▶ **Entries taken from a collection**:
Lemma start_inv c w fetch : world_inv c w -> wd_pending w = None -> world_inv c (engine_start w fetch).1.
Proof.
  intros Hi Hp. destruct Hi as [Hg Hl Hr Hu Hpd]. unfold engine_start, is_running. case_bool_decide as Hlive; [by split |].
  destruct (start_setup (en_config (wd_engine w)) (wd_disk w) fetch) as [d [r | x]] eqn:E; cbn [fst].
  - apply start_setup_run in E as (E1 & E2 & E3). split; cbn.
    + done.
    + intros k [= <-]. split; [rewrite length_app; cbn; lia |]. exists r. split; [by rewrite list_lookup_middle | done].
    + intros k r' [H | [_ H]]%lookup_app_Some; [by eapply Hr |]. apply list_lookup_singleton_Some in H as [_ <-]. by rewrite E1, <- Hg.
    + intros k r' [= <-]. rewrite list_lookup_middle by done. by intros [= <-] _.
    + intros routing preset H. congruence.
  - by split.
Qed.

Lemma alter_inv c w k (f : Run -> Run) live pending e :
  world_inv c w -> en_config e = en_config (wd_engine w) -> en_live e = live ->
  (forall r, same_rules r (f r)) -> (live = None \/ live = en_live (wd_engine w) /\ forall r, rn_shutdown r = false -> rn_shutdown (f r) = false) ->
  pending = wd_pending w -> (live = None -> pending = None) ->
  world_inv c (upd_runs w e (alter f k (wd_runs w)) pending).
Proof.
  intros [Hg Hl Hr Hu Hpd] Ec El Hf Hlive -> Hpn. split; cbn; rewrite ?Ec, ?El.
  - done.
  - intros j Hj. destruct Hlive as [-> | [-> Hsh]]; [done |]. destruct (Hl j Hj) as (H1 & r & H2 & H3). rewrite length_alter. split; [done |].
    destruct (decide (j = k)) as [-> |].
    + exists (f r). rewrite list_lookup_alter_eq, H2. auto.
    + exists r. by rewrite list_lookup_alter_ne.
  - intros j r [[H _] | (-> & y & H & ->)]%alter_case; [by eapply Hr |]. destruct (Hf y) as (-> & -> & ->). by eapply Hr.
  - intros j r Hj Hrun Hp. destruct Hlive as [-> | [-> Hsh]]; [done |].
    apply alter_case in Hrun as [[H _] | (-> & y & H & ->)]; [by eapply Hu |]. destruct (Hf y) as (-> & _ & _). by eapply Hu.
  - intros routing preset Hp. destruct Hlive as [-> | [-> _]]; [by rewrite Hpn in Hp | by eapply Hpd].
Qed.

Lemma swap_inv c w w' : world_inv c w -> apply_swap w = Some w' -> world_inv c w'.
Proof.
  intros [Hg Hl Hr Hu Hpd] Ha. unfold apply_swap in Ha. destruct (wd_pending w) as [[routing preset] |] eqn:Ep; [| done]. cbn in Ha.
  destruct (en_live (wd_engine w)) as [k |] eqn:El; [| done]. cbn in Ha. injection Ha as <-.
  destruct (Hpd routing preset eq_refl) as [-> _]. split; cbn; rewrite ?El; try done.
  - intros j [= <-]. rewrite length_alter. destruct (Hl k eq_refl) as (H1 & r & H2 & H3). split; [done |].
    eexists. rewrite list_lookup_alter_eq, H2. by split.
  - intros j r [[H _] | (-> & y & H & ->)]%alter_case; [by eapply Hr |]. cbn. by rewrite Hg.
  - intros j r [= <-] Hrun _. apply alter_case in Hrun as [[_ H] | (_ & y & _ & ->)]; done.
Qed.

Lemma run_watch_rules d g r ev r' d' : run_watch_step d g r ev = Some (r', d') ->
  rn_overrides r' = rn_overrides r /\ rn_shutdown r' = rn_shutdown r /\ rn_task r' = rn_task r /\
  (rn_router r = build_router (rn_overrides r) (rn_preset r) g -> rn_router r' = build_router (rn_overrides r') (rn_preset r') g).
Proof.
  unfold run_watch_step. destruct (rn_watch r) as [w |]; [| done]. cbn. destruct (match ev with EvShutdown => _ | _ => false end); [done |].
  destruct (watch_step d w ev) as [[[w1 d1] o] |]; [| done]. cbn. intros [= <- <-]. by destruct o.
Qed.

(** One run replaced by one with the same local rules. *)
Lemma insert_inv c w k r r' st d :
  world_inv c w -> wd_runs w !! k = Some r -> rn_overrides r' = rn_overrides r -> rn_shutdown r' = rn_shutdown r ->
  rn_router r' = build_router (rn_overrides r') (rn_preset r') (vc_geoip_path c) ->
  world_inv c {| wd_engine := set_state (wd_engine w) st; wd_runs := <[k := r']> (wd_runs w); wd_disk := d; wd_pending := wd_pending w |}.
Proof.
  intros [Hg Hl Hr Hu Hpd] Hk Ho Hs Hb. split; cbn; try done.
  - intros j Hj. destruct (Hl j Hj) as (H1 & r0 & H2 & H3). rewrite length_insert. split; [done |]. destruct (decide (j = k)) as [-> |].
    + exists r'. rewrite list_lookup_insert_eq by (by eapply lookup_lt_Some). split; [done | congruence].
    + exists r0. by rewrite list_lookup_insert_ne.
  - intros j r0 [[H _] | [-> ->]]%insert_case; [by eapply Hr | done].
  - intros j r0 Hj [[H _] | [-> ->]]%insert_case Hp; [by eapply Hu |]. rewrite Ho. by eapply Hu.
Qed.

Lemma set_state_id e : set_state e (en_state e) = e.
Proof. by destruct e. Qed.

(** A step of a task of a run, and of its watch loop, as they leave the world. *)
Lemma task_act w k ev w' : world_act w (WTask k ev) = Some w' -> exists r t s,
  wd_runs w !! k = Some r /\ main_task_step r ev = Some (t, s) /\
  w' = upd_runs w (set_state (wd_engine w) s) (<[k := upd_run r (rn_watch r) (rn_shutdown r) (rn_netgen r) t]> (wd_runs w)) (wd_pending w).
Proof.
  assert (world_act w (WTask k ev) = (r ← wd_runs w !! k; '(t, s) ← main_task_step r ev;
    Some (upd_runs w (set_state (wd_engine w) s) (<[k := upd_run r (rn_watch r) (rn_shutdown r) (rn_netgen r) t]> (wd_runs w)) (wd_pending w)))) as ->
    by (cbn [world_act]; by destruct (wd_pending w)).
  destruct (wd_runs w !! k) as [r |]; [| done]. cbn. destruct (main_task_step r ev) as [[t s] |] eqn:E; [| done]. intros [= <-]. by exists r, t, s.
Qed.

Lemma watch_act w k ev w' : world_act w (WWatch k ev) = Some w' -> exists r r' d,
  wd_runs w !! k = Some r /\ run_watch_step (wd_disk w) (vc_geoip_path (en_config (wd_engine w))) r ev = Some (r', d) /\
  w' = {| wd_engine := wd_engine w; wd_runs := <[k := r']> (wd_runs w); wd_disk := d; wd_pending := wd_pending w |}.
Proof.
  assert (world_act w (WWatch k ev) = (r ← wd_runs w !! k; '(r', d) ← run_watch_step (wd_disk w) (vc_geoip_path (en_config (wd_engine w))) r ev;
    Some {| wd_engine := wd_engine w; wd_runs := <[k := r']> (wd_runs w); wd_disk := d; wd_pending := wd_pending w |})) as ->
    by (cbn [world_act]; by destruct (wd_pending w)).
  destruct (wd_runs w !! k) as [r |]; [| done]. cbn. destruct (run_watch_step _ _ r ev) as [[r' d] |] eqn:E; [| done]. intros [= <-]. by exists r, r', d.
Qed.

Lemma world_reachable_inv c d w : world_reachable c d w -> world_inv c w.
Proof.
  induction 1 as [| w a w' Hr IH Ha]; [by split |].
  destruct a.
  6: { apply task_act in Ha as (r & t & st & Ek & _ & ->). eapply (insert_inv c w k r); try done. exact (wi_router _ _ IH k r Ek). }
  6: { apply watch_act in Ha as (r & r' & d' & Ek & Es & ->). apply run_watch_rules in Es as (E1 & E2 & _ & E3).
       rewrite (wi_geoip _ _ IH) in E3. rewrite <- (set_state_id (wd_engine w)).
       eapply (insert_inv c w k r); try done. exact (E3 (wi_router _ _ IH k r Ek)). }
  all: cbn [world_act] in Ha.
  - destruct (wd_pending w) eqn:Ep; [done |]. injection Ha as <-. by apply start_inv.
  - destruct (wd_pending w) eqn:Ep; [done |]. injection Ha as <-. unfold engine_stop. destruct (en_live (wd_engine w)) as [k |] eqn:El; [| done].
    eapply alter_inv; try done; by left.
  - destruct (wd_pending w) eqn:Ep; [done |]. injection Ha as <-. unfold apply_read. destruct (en_live (wd_engine w)) as [k |] eqn:El; cbn [fst].
    + destruct IH as [Hg Hl Hrt Hu Hpd]. split; cbn; try done; [by rewrite <- El | by intros ? ? [= <- <-]].
    + destruct IH as [Hg Hl Hrt Hu Hpd]. split; cbn; try done. intros ? ?. by rewrite Ep.
  - by eapply swap_inv.
  - destruct (wd_pending w) eqn:Ep; [done |]. injection Ha as <-. unfold on_network_changed. destruct (en_live (wd_engine w)) as [k |] eqn:El; [| done].
    eapply alter_inv; try done; by right.
Qed.


(** ** The reported state *)

(** The runs of an engine that is started at most once; the applications make a new engine
    for every start. *)
Inductive once_reachable (c : VpnConfig) (d : Disk) : EngineWorld -> Prop :=
| once_init : once_reachable c d {| wd_engine := Engine_new c; wd_runs := []; wd_disk := d; wd_pending := None |}
| once_step w a w' :
    once_reachable c d w -> (forall fetch, a = WStart fetch -> wd_runs w = []) -> world_act w a = Some w' -> once_reachable c d w'.

Definition reported (s : VpnState) (live : bool) (sh : bool) (t : TaskPhase) : Prop :=
  if live then sh = false /\ match t with TaskWarm => s = Connecting | TaskLoop => s = Connected | TaskDone => exists m, s = VpnError m end
  else sh = true /\ match t with
                    | TaskWarm => s = Disconnecting
                    | TaskLoop => s = Disconnecting \/ s = Connected
                    | TaskDone => s = Disconnecting \/ s = Disconnected \/ exists m, s = VpnError m
                    end.

Definition status_ok (w : EngineWorld) : Prop :=
  let e := wd_engine w in
  match wd_runs w with
  | [] => en_live e = None /\ (en_state e = Disconnected \/ en_state e = Connecting)
  | [r] => (en_live e = None \/ en_live e = Some 0%nat) /\ reported (en_state e) (is_running e) (rn_shutdown r) (rn_task r)
  | _ => False
  end.

Lemma reported_step s live r ev t s' :
  reported s live (rn_shutdown r) (rn_task r) -> main_task_step r ev = Some (t, s') -> reported s' live (rn_shutdown r) t.
Proof.
  unfold reported, main_task_step. destruct live, (rn_task r), ev as [[] | | []]; try done; intros [Hs _]; rewrite ?Hs; try done;
    intros [= <- <-]; split; try done; eauto.
Qed.

Lemma is_running_live e : en_live e = None \/ en_live e = Some 0%nat ->
  (is_running e = false /\ en_live e = None) \/ (is_running e = true /\ en_live e = Some 0%nat).
Proof. unfold is_running. intros [-> | ->]; [left | right]; by split. Qed.

(** A step that keeps what the status speaks of. *)
Lemma status_keep w w' :
  status_ok w -> en_state (wd_engine w') = en_state (wd_engine w) -> en_live (wd_engine w') = en_live (wd_engine w) ->
  map (fun r => (rn_shutdown r, rn_task r)) (wd_runs w') = map (fun r => (rn_shutdown r, rn_task r)) (wd_runs w) -> status_ok w'.
Proof.
  unfold status_ok, is_running. intros H -> -> Hm. destruct (wd_runs w) as [| r [| ? ?]], (wd_runs w') as [| r' [| ? ?]]; try done.
  cbn in Hm. injection Hm as -> ->. done.
Qed.

Lemma alter_keep (f : Run -> Run) k l :
  (forall r, rn_shutdown (f r) = rn_shutdown r /\ rn_task (f r) = rn_task r) ->
  map (fun r => (rn_shutdown r, rn_task r)) (alter f k l) = map (fun r => (rn_shutdown r, rn_task r)) l.
Proof.
  intros Hf. revert k. induction l as [| r l IH]; intros [| k]; cbn; try done.
  - by destruct (Hf r) as [-> ->].
  - f_equal. apply IH.
Qed.

Lemma start_setup_task c d fetch d' r : start_setup c d fetch = (d', Ok r) -> rn_task r = TaskWarm.
Proof.
  unfold start_setup. destruct (decode_key _); [| done]. destruct (ModifierStrategy_from_str _); [| done].
  destruct (match hub_cache c with Some _ => _ | None => _ end) as [d1 preset]. destruct (pool_servers _); [| done]. by intros [= <- <-].
Qed.

Lemma status_start w fetch : status_ok w -> wd_runs w = [] -> status_ok (engine_start w fetch).1.
Proof.
  unfold status_ok. intros Hs Hrun. rewrite Hrun in Hs. destruct Hs as [Hl Hst]. unfold engine_start, is_running. rewrite Hl. cbn.
  destruct (start_setup _ _ fetch) as [d [r | x]] eqn:E; cbn; rewrite Hrun; cbn.
  - pose proof (start_setup_task _ _ _ _ _ E) as Et. apply start_setup_run in E as (_ & _ & E). split; [by right |]. by rewrite Et.
  - split; [done | by right].
Qed.

Lemma status_stop w : status_ok w -> status_ok (engine_stop w).
Proof.
  intros Hs. unfold engine_stop. destruct (en_live (wd_engine w)) as [k |] eqn:El; [| done].
  unfold status_ok, is_running in Hs. rewrite El in Hs. unfold status_ok. cbn [upd_runs wd_runs wd_engine en_live en_state].
  destruct (wd_runs w) as [| r [| ? ?]]; try done; [by destruct Hs |]. destruct Hs as [[? | [= ->]] Hs]; [done |].
  cbn. split; [by left |]. destruct Hs as [Hsh Ht]. split; [done |]. destruct (rn_task r); auto.
Qed.

Lemma status_task w k r ev t s :
  status_ok w -> wd_runs w !! k = Some r -> main_task_step r ev = Some (t, s) ->
  status_ok (upd_runs w (set_state (wd_engine w) s) (<[k := upd_run r (rn_watch r) (rn_shutdown r) (rn_netgen r) t]> (wd_runs w)) (wd_pending w)).
Proof.
  unfold status_ok. intros Hs Hk Ht. cbn [upd_runs wd_engine wd_runs set_state en_live en_state].
  destruct (wd_runs w) as [| r0 [| ? ?]]; try done. destruct k as [| k]; [| done]. injection Hk as ->. cbn. destruct Hs as [Hl Hs].
  split; [done |]. change (is_running (set_state (wd_engine w) s)) with (is_running (wd_engine w)). by eapply reported_step.
Qed.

▶ **Exercise prompt**: Your answer must be the line that contains "Lemma status_task w" and every line after it to the end of the records, reproduced exactly.

▶ **Result of this exercise**:
Lemma status_task w k r ev t s :
  status_ok w -> wd_runs w !! k = Some r -> main_task_step r ev = Some (t, s) ->
  status_ok (upd_runs w (set_state (wd_engine w) s) (<[k := upd_run r (rn_watch r) (rn_shutdown r) (rn_netgen r) t]> (wd_runs w)) (wd_pending w)).
Proof.
  unfold status_ok. intros Hs Hk Ht. cbn [upd_runs wd_engine wd_runs set_state en_live en_state].
  destruct (wd_runs w) as [| r0 [| ? ?]]; try done. destruct k as [| k]; [| done]. injection Hk as ->. cbn. destruct Hs as [Hl Hs].
  split; [done |]. change (is_running (set_state (wd_engine w) s)) with (is_running (wd_engine w)). by eapply reported_step.
Qed.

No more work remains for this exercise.